-------- Material shown

(* ===== verification/Election.v ===== *)
(** * Leader election

    [ElectionHandler] of [d-engine-core/src/election/election_handler.rs] with the
    term and log comparisons of [d-engine-core/src/lib.rs] and the majority test of
    [d-engine-core/src/utils/cluster.rs]. The transport is outside: the responses of
    the peers are an argument, in the order they complete ([None] for a failed call
    or task). *)

From stdpp Require Import base tactics numbers option list gmap strings.
From S2P Require Import Prelude Types.

Definition if_higher_term_found (my_current_term term : N) (is_learner : bool) : bool :=
  negb is_learner && (my_current_term <? term).

Definition is_target_log_more_recent
    (my_last_log_index my_last_log_term target_last_log_index target_last_log_term : N) : bool :=
  (my_last_log_term <? target_last_log_term)
  || ((target_last_log_term =? my_last_log_term) && (my_last_log_index <=? target_last_log_index)).

Definition is_majority (num total : N) : bool := total / 2 <? num.

Definition majority_count (total_nodes : N) : N := total_nodes / 2 + 1.

Definition is_follower (role : N) : bool := role =? role_i32 NR_Follower.
Definition is_candidate (role : N) : bool := role =? role_i32 NR_Candidate.
Definition is_leader (role : N) : bool := role =? role_i32 NR_Leader.
Definition is_learner (role : N) : bool := role =? role_i32 NR_Learner.

Record StateUpdate := mkStateUpdate {
  term_update : option N;
  new_voted_for : option VotedFor;
}.

(** ** Candidate side *)

(** The peers a vote request is sent to: self and duplicates are skipped. *)
Fixpoint vote_peers (my_id : N) (members : list NodeMeta) (peer_ids : list N) : list N :=
  match members with
  | [] => peer_ids
  | peer :: members' =>
      if (nm_id peer =? my_id) || bool_decide (nm_id peer ∈ peer_ids)
      then vote_peers my_id members' peer_ids
      else vote_peers my_id members' (peer_ids ++ [nm_id peer])
  end.

(** The loop over the responses: the votes counted, or the error that ends it. *)
Fixpoint count_votes (term last_log_index last_log_term succeed : N)
    (responses : list (option VoteResponse)) : result N :=
  match responses with
  | [] => Ok succeed
  | None :: rs => count_votes term last_log_index last_log_term succeed rs
  | Some r :: rs =>
      if vresp_vote_granted r then count_votes term last_log_index last_log_term (succeed + 1) rs
      else if if_higher_term_found term (vresp_term r) false then Err (HigherTerm (vresp_term r))
      else if is_target_log_more_recent last_log_index last_log_term (vresp_last_log_index r)
                (vresp_last_log_term r)
      then Err (LogConflict last_log_index last_log_term (vresp_last_log_term r))
      else count_votes term last_log_index last_log_term succeed rs
  end.

(** The request a candidate sends. *)
Definition vote_request (my_id term : N) (last : option LogId) : VoteRequest :=
  let lid := default (mkLogId 0 0) last in
  mkVoteRequest term my_id (lid_index lid) (lid_term lid).

Definition broadcast_vote_requests (my_id term : N) (is_single_node_cluster : bool)
    (members : list NodeMeta) (last : option LogId) (responses : list (option VoteResponse))
    : result unit :=
  if is_single_node_cluster then Ok tt
  else match members with
       | [] => Err (NoVotingMemberFound my_id)
       | _ =>
           let lid := default (mkLogId 0 0) last in
           let peer_ids := vote_peers my_id members [] in
           let? succeed := count_votes term (lid_index lid) (lid_term lid) 1 responses in
           let required := N.of_nat (length peer_ids) + 1 in
           if negb (bool_decide (peer_ids = [])) && is_majority succeed required then Ok tt
           else Err (QuorumFailure required succeed)
       end.

(** ** Voter side *)

Definition handle_vote_request (request : VoteRequest) (current_term : N)
    (voted_for_option : option VotedFor) (last : option LogId) : StateUpdate :=
  let last_logid := default (mkLogId 0 0) last in
  let '(term_update, new_voted_for_option) :=
    if current_term <? vr_term request then (Some (vr_term request), None)
    else (None, voted_for_option) in
  let grant_vote :=
    if vr_term request <? current_term then false
    else if negb (is_target_log_more_recent (lid_index last_logid) (lid_term last_logid)
                    (vr_last_log_index request) (vr_last_log_term request))
    then false
    else match new_voted_for_option with
         | Some vf => (voted_for_term vf =? vr_term request)
                      && (voted_for_id vf =? vr_candidate_id request)
         | None => true
         end in
  mkStateUpdate term_update
    (if grant_vote then Some (mkVotedFor (vr_candidate_id request) (vr_term request) false)
     else None).

Definition if_node_could_grant_the_vote_request (request : VoteRequest)
    (voted_for_option : option VotedFor) : bool :=
  match voted_for_option with
  | Some vf => (voted_for_id vf =? 0) || (voted_for_term vf <? vr_term request)
  | None => true
  end.

Definition check_vote_request_is_legal (request : VoteRequest)
    (current_term last_log_index last_log_term : N) (voted_for_option : option VotedFor) : bool :=
  if vr_term request <? current_term then false
  else if negb (is_target_log_more_recent last_log_index last_log_term
                  (vr_last_log_index request) (vr_last_log_term request))
  then false
  else if bool_decide (is_Some voted_for_option)
          && negb (if_node_could_grant_the_vote_request request voted_for_option)
  then false
  else true.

----------------

## [Exercise requirements]
Repeat the entries word for word. Skip none of them.

## [Exercise response]
(* ===== verification/Election.v ===== *)
(** * Leader election

    [ElectionHandler] of [d-engine-core/src/election/election_handler.rs] with the
    term and log comparisons of [d-engine-core/src/lib.rs] and the majority test of
    [d-engine-core/src/utils/cluster.rs]. The transport is outside: the responses of
    the peers are an argument, in the order they complete ([None] for a failed call
    or task). *)

From stdpp Require Import base tactics numbers option list gmap strings.
From S2P Require Import Prelude Types.

Definition if_higher_term_found (my_current_term term : N) (is_learner : bool) : bool :=
  negb is_learner && (my_current_term <? term).

Definition is_target_log_more_recent
    (my_last_log_index my_last_log_term target_last_log_index target_last_log_term : N) : bool :=
  (my_last_log_term <? target_last_log_term)
  || ((target_last_log_term =? my_last_log_term) && (my_last_log_index <=? target_last_log_index)).

Definition is_majority (num total : N) : bool := total / 2 <? num.

Definition majority_count (total_nodes : N) : N := total_nodes / 2 + 1.

Definition is_follower (role : N) : bool := role =? role_i32 NR_Follower.
Definition is_candidate (role : N) : bool := role =? role_i32 NR_Candidate.
Definition is_leader (role : N) : bool := role =? role_i32 NR_Leader.
Definition is_learner (role : N) : bool := role =? role_i32 NR_Learner.

Record StateUpdate := mkStateUpdate {
  term_update : option N;
  new_voted_for : option VotedFor;
}.

(** ** Candidate side *)

(** The peers a vote request is sent to: self and duplicates are skipped. *)
Fixpoint vote_peers (my_id : N) (members : list NodeMeta) (peer_ids : list N) : list N :=
  match members with
  | [] => peer_ids
  | peer :: members' =>
      if (nm_id peer =? my_id) || bool_decide (nm_id peer ∈ peer_ids)
      then vote_peers my_id members' peer_ids
      else vote_peers my_id members' (peer_ids ++ [nm_id peer])
  end.

(** The loop over the responses: the votes counted, or the error that ends it. *)
Fixpoint count_votes (term last_log_index last_log_term succeed : N)
    (responses : list (option VoteResponse)) : result N :=
  match responses with
  | [] => Ok succeed
  | None :: rs => count_votes term last_log_index last_log_term succeed rs
  | Some r :: rs =>
      if vresp_vote_granted r then count_votes term last_log_index last_log_term (succeed + 1) rs
      else if if_higher_term_found term (vresp_term r) false then Err (HigherTerm (vresp_term r))
      else if is_target_log_more_recent last_log_index last_log_term (vresp_last_log_index r)
                (vresp_last_log_term r)
      then Err (LogConflict last_log_index last_log_term (vresp_last_log_term r))
      else count_votes term last_log_index last_log_term succeed rs
  end.

(** The request a candidate sends. *)
Definition vote_request (my_id term : N) (last : option LogId) : VoteRequest :=
  let lid := default (mkLogId 0 0) last in
  mkVoteRequest term my_id (lid_index lid) (lid_term lid).

Definition broadcast_vote_requests (my_id term : N) (is_single_node_cluster : bool)
    (members : list NodeMeta) (last : option LogId) (responses : list (option VoteResponse))
    : result unit :=
  if is_single_node_cluster then Ok tt
  else match members with
       | [] => Err (NoVotingMemberFound my_id)
       | _ =>
           let lid := default (mkLogId 0 0) last in
           let peer_ids := vote_peers my_id members [] in
           let? succeed := count_votes term (lid_index lid) (lid_term lid) 1 responses in
           let required := N.of_nat (length peer_ids) + 1 in
           if negb (bool_decide (peer_ids = [])) && is_majority succeed required then Ok tt
           else Err (QuorumFailure required succeed)
       end.

(** ** Voter side *)

Definition handle_vote_request (request : VoteRequest) (current_term : N)
    (voted_for_option : option VotedFor) (last : option LogId) : StateUpdate :=
  let last_logid := default (mkLogId 0 0) last in
  let '(term_update, new_voted_for_option) :=
    if current_term <? vr_term request then (Some (vr_term request), None)
    else (None, voted_for_option) in
  let grant_vote :=
    if vr_term request <? current_term then false
    else if negb (is_target_log_more_recent (lid_index last_logid) (lid_term last_logid)
                    (vr_last_log_index request) (vr_last_log_term request))
    then false
    else match new_voted_for_option with
         | Some vf => (voted_for_term vf =? vr_term request)
                      && (voted_for_id vf =? vr_candidate_id request)
         | None => true
         end in
  mkStateUpdate term_update
    (if grant_vote then Some (mkVotedFor (vr_candidate_id request) (vr_term request) false)
     else None).

Definition if_node_could_grant_the_vote_request (request : VoteRequest)
    (voted_for_option : option VotedFor) : bool :=
  match voted_for_option with
  | Some vf => (voted_for_id vf =? 0) || (voted_for_term vf <? vr_term request)
  | None => true
  end.

Definition check_vote_request_is_legal (request : VoteRequest)
    (current_term last_log_index last_log_term : N) (voted_for_option : option VotedFor) : bool :=
  if vr_term request <? current_term then false
  else if negb (is_target_log_more_recent last_log_index last_log_term
                  (vr_last_log_index request) (vr_last_log_term request))
  then false
  else if bool_decide (is_Some voted_for_option)
          && negb (if_node_could_grant_the_vote_request request voted_for_option)
  then false
  else true.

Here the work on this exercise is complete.